I have explained this here a few times before. If you talk to Canadian industry, they don't want assembly work. That's low skill, low profit, low wage work that is not sustainable. The line closes up after the contract and the company is gone.
A lot of our defence and aerospace sector is not composed of highly specialized component makers. They make aircraft structural parts, engine parts, avionics, mission systems, etc. Many are leaders in their field. Think of what CAE does with simulators. Or CMC Esterline with cockpit avionics. Or Wescam with EO/IR turrets. What they want is for the big OEMs to include them in their global supplier chains so that their products can be sold for a full production run. It's extremely frustrating to them that so many Canadians (and our politicians) only think of only wrench turning low wage, low profit works.
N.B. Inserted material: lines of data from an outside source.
(** [rcparray_find]: the first present element that satisfies [cond], referenced. *)
Fixpoint find_from (cond : A -> bool) (a : rcparray A) (i : Z) : option (Z * A) :=
  match a with
  | [] => None
  | o :: a' =>
      match o with
      | Some c =>
          if present c && cond (value c) then Some (i, value c) else find_from cond a' (i + 1)
      | None => find_from cond a' (i + 1)
      end
  end.

Definition rcparray_find (a : rcparray A) (cond : A -> bool) : rcparray A * option (Z * A) :=
  match find_from cond a 0 with
  | None => (a, None)
  | Some (i, v) =>
      (match arr_slot a i with
       | Some c => arr_set a i (Some (set_refs c (refs c + 1)))
       | None => a
       end, Some (i, v))
  end.
End Rcparray.

(** ** rcptable *)
Section Rcptable.
Context {A : Type}.

Record tcell := mk_tcell { tid : Z; tc : cell A }.

(** [sizes[i]] is the length of segment [i]; the tables of this kernel have no [cleanup]. *)
Record rcptable := mk_rcptable { table : list (list (option tcell)); counter : Z }.

Definition rcptable_init (hashsegs : nat) (ctr : Z) : rcptable :=
  {| table := replicate hashsegs []; counter := ctr |}.

Definition rcptable_hash (t : rcptable) (id : Z) : nat :=
  Z.to_nat (id mod zlen (table t)).

Definition seg (t : rcptable) (h : nat) : list (option tcell) := default [] (table t !! h).

Definition set_seg (t : rcptable) (h : nat) (s : list (option tcell)) : rcptable :=
  {| table := <[h := s]> (table t); counter := counter t |}.

(** The slot of a segment that holds [id], present or not. *)
Fixpoint seg_find (s : list (option tcell)) (id : Z) (i : nat) : option (nat * cell A) :=
  match s with
  | [] => None
  | Some c :: s' => if tid c =? id then Some (i, tc c) else seg_find s' id (S i)
  | None :: s' => seg_find s' id (S i)
  end.

Fixpoint seg_null (s : list (option tcell)) (i : nat) : option nat :=
  match s with
  | [] => None
  | None :: _ => Some i
  | Some _ :: s' => seg_null s' (S i)
  end.

Definition rcptable_set (t : rcptable) (id : Z) (v : A) : rcptable :=
  let __id := u64 id in
  let h := rcptable_hash t __id in
  let c := Some (mk_tcell __id (mk_cell 1 true v)) in
  match seg_null (seg t h) 0 with
  | Some i => set_seg t h (<[i := c]> (seg t h))
  | None => set_seg t h (seg t h ++ [c])
  end.

Definition rcptable_get (t : rcptable) (id : Z) : rcptable * option A :=
  let __id := u64 id in
  let h := rcptable_hash t __id in
  match seg_find (seg t h) __id 0 with
  | None => (t, None)
  | Some (i, c) =>
      if present c then
        (set_seg t h (<[i := Some (mk_tcell __id (set_refs c (refs c + 1)))]> (seg t h)), Some (value c))
      else (t, None)
  end.

Definition rcptable_unref (t : rcptable) (id : Z) : rcptable :=
  let __id := u64 id in
  let h := rcptable_hash t __id in
  match seg_find (seg t h) __id 0 with
  | None => t
  | Some (i, c) => set_seg t h (<[i := mk_tcell __id <$> drop_ref c]> (seg t h))
  end.

Definition rcptable_remove (t : rcptable) (id : Z) : rcptable :=
  let __id := u64 id in
  let h := rcptable_hash t __id in
  match seg_find (seg t h) __id 0 with
  | None => t
  | Some (i, c) => set_seg t h (<[i := mk_tcell __id <$> retire c]> (seg t h))
  end.

Definition rcptable_refcount (t : rcptable) (id : Z) : Z :=
  let __id := u64 id in
  match seg_find (seg t (rcptable_hash t __id)) __id 0 with
  | None => -1
  | Some (_, c) => refs c
  end.

(** A store through the pointer [rcptable_get] returned. *)
Definition rcptable_write (t : rcptable) (id : Z) (v : A) : rcptable :=
  let __id := u64 id in
  let h := rcptable_hash t __id in
  match seg_find (seg t h) __id 0 with
  | None => t
  | Some (i, c) => set_seg t h (<[i := Some (mk_tcell __id (set_value c v))]> (seg t h))
  end.
End Rcptable.

Arguments tcell A : clear implicits.
Arguments rcptable A : clear implicits.

(** ** What both promise: the interface their clients' proofs use *)

Class RcStore (S A : Type) := {
  cell_at : S -> Z -> option (cell A);
  rc_get : S -> Z -> S * option A;
  rc_unref : S -> Z -> S;
  rc_remove : S -> Z -> S;
}.

(** [s'] is [s] with the cell of [id] replaced. *)
Definition cell_update {S A} `{RcStore S A} (s : S) (id : Z) (o : option (cell A)) (s' : S) : Prop :=
  cell_at s' id = o /\ forall j, 0 <= j < 2 ^ 64 -> j <> id -> cell_at s' j = cell_at s j.

Class RcStoreLaws (S A : Type) `{RcStore S A} (store_ok : S -> Prop) := {
  law_get_hit : forall s id c, store_ok s -> 0 <= id < 2 ^ 64 ->
    cell_at s id = Some c -> present c = true ->
    exists s', rc_get s id = (s', Some (value c)) /\ store_ok s' /\
      cell_update s id (Some (set_refs c (refs c + 1))) s';
  law_get_miss : forall s id, store_ok s -> 0 <= id < 2 ^ 64 ->
    (forall c, cell_at s id = Some c -> present c = false) -> rc_get s id = (s, None);
  law_unref : forall s id c, store_ok s -> 0 <= id < 2 ^ 64 -> cell_at s id = Some c ->
    store_ok (rc_unref s id) /\ cell_update s id (drop_ref c) (rc_unref s id);
  law_unref_none : forall s id, store_ok s -> 0 <= id < 2 ^ 64 -> cell_at s id = None ->
    rc_unref s id = s;
  law_remove : forall s id c, store_ok s -> 0 <= id < 2 ^ 64 -> cell_at s id = Some c ->
    store_ok (rc_remove s id) /\ cell_update s id (retire c) (rc_remove s id);
}.

(** ** The array discharges the interface *)
Section ArrayLaws.
Context {A : Type}.
Implicit Types (a : rcparray A).

Definition array_ok (a : rcparray A) : Prop := zlen a < 2 ^ 64.

#[global] Instance rcparray_store : RcStore (rcparray A) A := {
  cell_at := arr_slot;
  rc_get := rcparray_get;
  rc_unref := rcparray_unref;
  rc_remove := fun a id => fst (rcparray_remove a id);
}.

Lemma arr_slot_Some a id c : arr_slot a id = Some c <-> 0 <= id /\ a !! Z.to_nat id = Some (Some c).
Proof.
  unfold arr_slot. destruct (get a id) as [o|] eqn:E; simpl.
  - apply get_Some in E as [? E]. split; [intros ->; auto|intros [_ ?]; congruence].
  - split; [done|]. intros [? H]. assert (get a id = Some (Some c)) by (by apply get_Some). congruence.
Qed.

Lemma arr_slot_range a id c : arr_slot a id = Some c -> 0 <= id < zlen a.
Proof.
  intros [? H]%arr_slot_Some. apply lookup_lt_Some in H. unfold zlen. lia.
Qed.

Lemma arr_slot_set a id o : 0 <= id < zlen a -> arr_slot (arr_set a id o) id = o.
Proof.
  intros H. unfold arr_slot, arr_set, get, zlen in *. destruct (Z.leb_spec 0 id); [|lia].
  rewrite list_lookup_insert_eq by lia. done.
Qed.

Lemma arr_slot_set_ne a id j o : 0 <= id -> j <> id -> arr_slot (arr_set a id o) j = arr_slot a j.
Proof.
  intros Hi H. unfold arr_slot, arr_set, get. destruct (Z.leb_spec 0 j); [|done].
  rewrite list_lookup_insert_ne by lia. done.
Qed.

Lemma zlen_arr_set a id o : zlen (arr_set a id o) = zlen a.
Proof. apply zlen_insert. Qed.

Lemma arr_update a id o : array_ok a -> 0 <= id < zlen a ->
  array_ok (arr_set a id o) /\ cell_update a id o (arr_set a id o).
Proof.
  intros Ha Hi. split; [unfold array_ok; by rewrite zlen_arr_set|].
  split; [by apply arr_slot_set|]. intros j _ Hj. apply arr_slot_set_ne; [lia|done].
Qed.

Lemma rcparray_get_eq a id : 0 <= id < 2 ^ 64 ->
  rcparray_get a id = match arr_slot a id with
    | Some c => if present c then (arr_set a id (Some (set_refs c (refs c + 1))), Some (value c)) else (a, None)
    | None => (a, None) end.
Proof.
  intros Hi. unfold rcparray_get. rewrite u64_small by done. rewrite Z.geb_leb.
  destruct (Z.leb_spec (zlen a) id); [|done].
  destruct (arr_slot a id) as [c|] eqn:E; [|done]. apply arr_slot_range in E. lia.
Qed.

Lemma rcparray_unref_eq a id : 0 <= id < 2 ^ 64 ->
  rcparray_unref a id = match arr_slot a id with Some c => arr_set a id (drop_ref c) | None => a end.
Proof.
  intros Hi. unfold rcparray_unref. rewrite u64_small by done. rewrite Z.geb_leb.
  destruct (Z.leb_spec (zlen a) id); [|done].
  destruct (arr_slot a id) as [c|] eqn:E; [|done]. apply arr_slot_range in E. lia.
Qed.

Lemma rcparray_remove_eq a id : 0 <= id < 2 ^ 64 ->
  rcparray_remove a id = match arr_slot a id with
    | Some c => (arr_set a id (retire c), s32 (refs c - 1)) | None => (a, -1) end.
Proof.
  intros Hi. unfold rcparray_remove. rewrite u64_small by done. rewrite Z.geb_leb.
  destruct (Z.leb_spec (zlen a) id); [|done].
  destruct (arr_slot a id) as [c|] eqn:E; [|done]. apply arr_slot_range in E. lia.
Qed.

(** A reference taken and given back leaves the table as it was. *)
Lemma get_unref_same a id c : arr_slot a id = Some c -> present c = true -> counted c -> 0 <= id < 2 ^ 64 ->
  exists a1, rcparray_get a id = (a1, Some (value c)) /\ rcparray_unref a1 id = a.
Proof.
  intros Hs Hp Hr Hid. rewrite rcparray_get_eq, Hs, Hp by done. eexists. split; [done|]. pose proof (arr_slot_range _ _ _ Hs).
  rewrite rcparray_unref_eq, arr_slot_set, drop_taken by done. unfold arr_set. rewrite list_insert_insert_eq. apply list_insert_id.
  by apply arr_slot_Some in Hs as [_ Hs].
Qed.

(** A value changed while a reference on it is held. *)
Lemma get_write_unref a id c : arr_slot a id = Some c -> present c = true -> counted c -> 0 <= id < 2 ^ 64 ->
  exists a1, rcparray_get a id = (a1, Some (value c)) /\
    forall v, rcparray_unref (rcparray_write a1 id v) id = arr_set a id (Some (set_value c v)).
Proof.
  intros Hs Hp Hr Hid. rewrite rcparray_get_eq, Hs, Hp by done. eexists. split; [done|]. intros v. pose proof (arr_slot_range _ _ _ Hs) as Hrg.
  unfold rcparray_write. rewrite (u64_small id), arr_slot_set by (done || lia).
  assert (zlen (arr_set a id (Some (set_refs c (refs c + 1)))) = zlen a) as Hz by (unfold zlen, arr_set; by rewrite length_insert).
  rewrite rcparray_unref_eq, arr_slot_set by (rewrite ?Hz; done). rewrite drop_value by done. unfold arr_set. by rewrite !list_insert_insert_eq.
Qed.

#[global] Instance rcparray_laws : RcStoreLaws (rcparray A) A array_ok.
Proof.
  split; simpl.
  - intros a id c Ha Hi Hc Hp. rewrite rcparray_get_eq, Hc, Hp by done.
    eexists. split; [done|]. apply arr_update; [done|]. by apply arr_slot_range in Hc.
  - intros a id Ha Hi Hc. rewrite rcparray_get_eq by done.
    destruct (arr_slot a id) as [c|]; [|done]. by rewrite (Hc c).
  - intros a id c Ha Hi Hc. rewrite rcparray_unref_eq, Hc by done.
    apply arr_update; [done|]. by apply arr_slot_range in Hc.
  - intros a id Ha Hi Hc. by rewrite rcparray_unref_eq, Hc by done.
  - intros a id c Ha Hi Hc. rewrite rcparray_remove_eq, Hc by done.
    apply arr_update; [done|]. by apply arr_slot_range in Hc.
Qed.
Some want their products to be part of the OEM's fighter program (F-35, Gripen, etc.) . Some want the government to use the fighter contract to get them work on other platforms. For example, Wescam can't do much on a fighter jet. But they'd be quite happy to have Lockheed put one their EO/IR balls on every single V-280 the US Army buys for the Future Vertical Lift program. That one example alone is worth more than the wrench turning gigs from 80 Gripens put together in a hangar somewhere.
They aren't going to be armed domestically. The desire to arm them is for theatres like Libya and Afghanistan where persistent close air support costs >$20-30k per flight hour with fast jets. The drones are much cheaper.